Once you have read the entries below, give them all again without any difference.

(Saved data entries)
============
Lemma window_bounds_clamped_witness :
  0 < 4 /\ center_idx 4 Demo.t_1 = Ok 4 /\ window_size 4 = Ok 2 /\
  exists start_idx end_idx,
    window_bounds Demo.ramp 4 Demo.t_1 = Ok (start_idx, end_idx) /\
    start_idx = Z.max 0 (4 - 2 / 2) /\
    end_idx = Z.min (np_len Demo.ramp) (start_idx + 2) /\
    0 <= start_idx /\ end_idx <= np_len Demo.ramp /\
    (forall p, float_mul_int Demo.t_1 4 = Ok p ->
       (F64.to_Q p < inject_Z 2 / 2)%Q -> start_idx = 0) /\
    (np_len Demo.ramp < start_idx + 2 -> end_idx = np_len Demo.ramp) /\
    (4 < 2 ^ 53 -> 2 = 4 / 2).
Proof.
  split; [lia|]. split; [reflexivity|]. split; [reflexivity|].
  apply (window_bounds_clamped Demo.ramp 4 Demo.t_1 4 2);
    [lia | reflexivity | reflexivity].
Defined.

Lemma window_zero_start (audio_data : ndarray1) (sample_rate : Z) (t : float)
  (c : Z) :
  sample_rate_ok sample_rate ->
  center_idx sample_rate t = Ok c -> c <= 0 ->
  window_bounds audio_data sample_rate t =
    Ok (0, Z.min (np_len audio_data) (sample_rate / 2)).
Proof.
  intros Hsr Hc Hc0.
  rewrite (window_bounds_eq audio_data sample_rate t c (sample_rate / 2) Hc
             (window_size_exact sample_rate Hsr)).
  assert (0 <= sample_rate / 2 / 2).
  { destruct Hsr. apply Z.div_pos; [apply Z.div_pos|]; lia. }
  rewrite Z.max_l by lia. reflexivity.
Qed.
(** X9: [Header.Set] replaces: after the header strings the canonical name
    of the last one holds its value alone, the other names are as the
    earlier strings left them, and a name that the strings set never holds
    more than one value. *)
Theorem header_last_value_wins (hs : list string) (k v : string) (req : Request) :
  NoColon k ->
  reqHeader (setHeaders (hs ++ [k +:+ ":" +:+ v]) req) !! CanonicalHeaderKey k = Some [v]
  /\ (forall key, key <> CanonicalHeaderKey k ->
        reqHeader (setHeaders (hs ++ [k +:+ ":" +:+ v]) req) !! key
        = reqHeader (setHeaders hs req) !! key)
  /\ (forall key vs,
        reqHeader (setHeaders hs req) !! key = Some vs ->
        reqHeader req !! key = Some vs \/ exists v', vs = [v']).
Proof.
  intros Hk. rewrite setHeaders_snoc.
  rewrite (setHeader_colon (setHeaders hs req) k v Hk).
  split; [apply lookup_insert_eq|]. split.
  - intros key Hne. now apply lookup_insert_ne.
  - clear. induction hs as [|h hs IH] using rev_ind; intros key vs; [now left|].
    rewrite setHeaders_snoc. unfold setHeader at 1.
    destruct (strings_SplitN2 h ":") as [|a [|b [|? ?]]]; simpl; auto.
    destruct (decide (CanonicalHeaderKey a = key)) as [<-|Hne].
    + rewrite lookup_insert_eq. intros [= <-]. right. now exists b.
    + rewrite lookup_insert_ne by exact Hne. apply IH.
Qed.

End MoreHeaders.

(** ** The path normaliser and the key *)

Lemma replaceRuns_class (inRun : bool) (s : string) :
  allBytes pathByte (replaceRuns inRun s) = true.
Proof.
  revert inRun; induction s as [|c s IH]; intros inRun; simpl; [reflexivity|].
  destruct (pathByte c) eqn:Hc; simpl.
  - now rewrite Hc, IH.
  - destruct inRun; [apply IH|]. simpl. apply IH.
Qed.

Lemma replaceRuns_length (inRun : bool) (s : string) :
  (String.length (replaceRuns inRun s) <= String.length s)%nat.
Proof.
  revert inRun; induction s as [|c s IH]; intros inRun; simpl; [lia|].
  destruct (pathByte c); simpl.
  - specialize (IH false). lia.
  - destruct inRun; simpl; specialize (IH true); lia.
Qed.

(** X10: the normalised path has bytes of [a-zA-Z0-9/._-] only, is not
    longer than the path, and normalising it again changes nothing. *)
Theorem normalisePath_is_safe (u : URL) :
  allBytes pathByte (normalisePath u) = true
  /\ (String.length (normalisePath u) <= String.length (Path u))%nat
  /\ normalisePath {| Hostname := Hostname u; Path := normalisePath u |} = normalisePath u.
Proof.
  unfold normalisePath. split; [apply replaceRuns_class|]. split; [apply replaceRuns_length|].
  simpl. apply replaceRuns_allowed, replaceRuns_class.
Qed.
============
== Answer area ==
Lemma window_bounds_clamped_witness :
  0 < 4 /\ center_idx 4 Demo.t_1 = Ok 4 /\ window_size 4 = Ok 2 /\
  exists start_idx end_idx,
    window_bounds Demo.ramp 4 Demo.t_1 = Ok (start_idx, end_idx) /\
    start_idx = Z.max 0 (4 - 2 / 2) /\
    end_idx = Z.min (np_len Demo.ramp) (start_idx + 2) /\
    0 <= start_idx /\ end_idx <= np_len Demo.ramp /\
    (forall p, float_mul_int Demo.t_1 4 = Ok p ->
       (F64.to_Q p < inject_Z 2 / 2)%Q -> start_idx = 0) /\
    (np_len Demo.ramp < start_idx + 2 -> end_idx = np_len Demo.ramp) /\
    (4 < 2 ^ 53 -> 2 = 4 / 2).
Proof.
  split; [lia|]. split; [reflexivity|]. split; [reflexivity|].
  apply (window_bounds_clamped Demo.ramp 4 Demo.t_1 4 2);
    [lia | reflexivity | reflexivity].
Defined.

Lemma window_zero_start (audio_data : ndarray1) (sample_rate : Z) (t : float)
  (c : Z) :
  sample_rate_ok sample_rate ->
  center_idx sample_rate t = Ok c -> c <= 0 ->
  window_bounds audio_data sample_rate t =
    Ok (0, Z.min (np_len audio_data) (sample_rate / 2)).
Proof.
  intros Hsr Hc Hc0.
  rewrite (window_bounds_eq audio_data sample_rate t c (sample_rate / 2) Hc
             (window_size_exact sample_rate Hsr)).
  assert (0 <= sample_rate / 2 / 2).
  { destruct Hsr. apply Z.div_pos; [apply Z.div_pos|]; lia. }
  rewrite Z.max_l by lia. reflexivity.
Qed.
(** X9: [Header.Set] replaces: after the header strings the canonical name
    of the last one holds its value alone, the other names are as the
    earlier strings left them, and a name that the strings set never holds
    more than one value. *)
Theorem header_last_value_wins (hs : list string) (k v : string) (req : Request) :
  NoColon k ->
  reqHeader (setHeaders (hs ++ [k +:+ ":" +:+ v]) req) !! CanonicalHeaderKey k = Some [v]
  /\ (forall key, key <> CanonicalHeaderKey k ->
        reqHeader (setHeaders (hs ++ [k +:+ ":" +:+ v]) req) !! key
        = reqHeader (setHeaders hs req) !! key)
  /\ (forall key vs,
        reqHeader (setHeaders hs req) !! key = Some vs ->
        reqHeader req !! key = Some vs \/ exists v', vs = [v']).
Proof.
  intros Hk. rewrite setHeaders_snoc.
  rewrite (setHeader_colon (setHeaders hs req) k v Hk).
  split; [apply lookup_insert_eq|]. split.
  - intros key Hne. now apply lookup_insert_ne.
  - clear. induction hs as [|h hs IH] using rev_ind; intros key vs; [now left|].
    rewrite setHeaders_snoc. unfold setHeader at 1.
    destruct (strings_SplitN2 h ":") as [|a [|b [|? ?]]]; simpl; auto.
    destruct (decide (CanonicalHeaderKey a = key)) as [<-|Hne].
    + rewrite lookup_insert_eq. intros [= <-]. right. now exists b.
    + rewrite lookup_insert_ne by exact Hne. apply IH.
Qed.

End MoreHeaders.

(** ** The path normaliser and the key *)

Lemma replaceRuns_class (inRun : bool) (s : string) :
  allBytes pathByte (replaceRuns inRun s) = true.
Proof.
  revert inRun; induction s as [|c s IH]; intros inRun; simpl; [reflexivity|].
  destruct (pathByte c) eqn:Hc; simpl.
  - now rewrite Hc, IH.
  - destruct inRun; [apply IH|]. simpl. apply IH.
Qed.

Lemma replaceRuns_length (inRun : bool) (s : string) :
  (String.length (replaceRuns inRun s) <= String.length s)%nat.
Proof.
  revert inRun; induction s as [|c s IH]; intros inRun; simpl; [lia|].
  destruct (pathByte c); simpl.
  - specialize (IH false). lia.
  - destruct inRun; simpl; specialize (IH true); lia.
Qed.

(** X10: the normalised path has bytes of [a-zA-Z0-9/._-] only, is not
    longer than the path, and normalising it again changes nothing. *)
Theorem normalisePath_is_safe (u : URL) :
  allBytes pathByte (normalisePath u) = true
  /\ (String.length (normalisePath u) <= String.length (Path u))%nat
  /\ normalisePath {| Hostname := Hostname u; Path := normalisePath u |} = normalisePath u.
Proof.
  unfold normalisePath. split; [apply replaceRuns_class|]. split; [apply replaceRuns_length|].
  simpl. apply replaceRuns_allowed, replaceRuns_class.
Qed.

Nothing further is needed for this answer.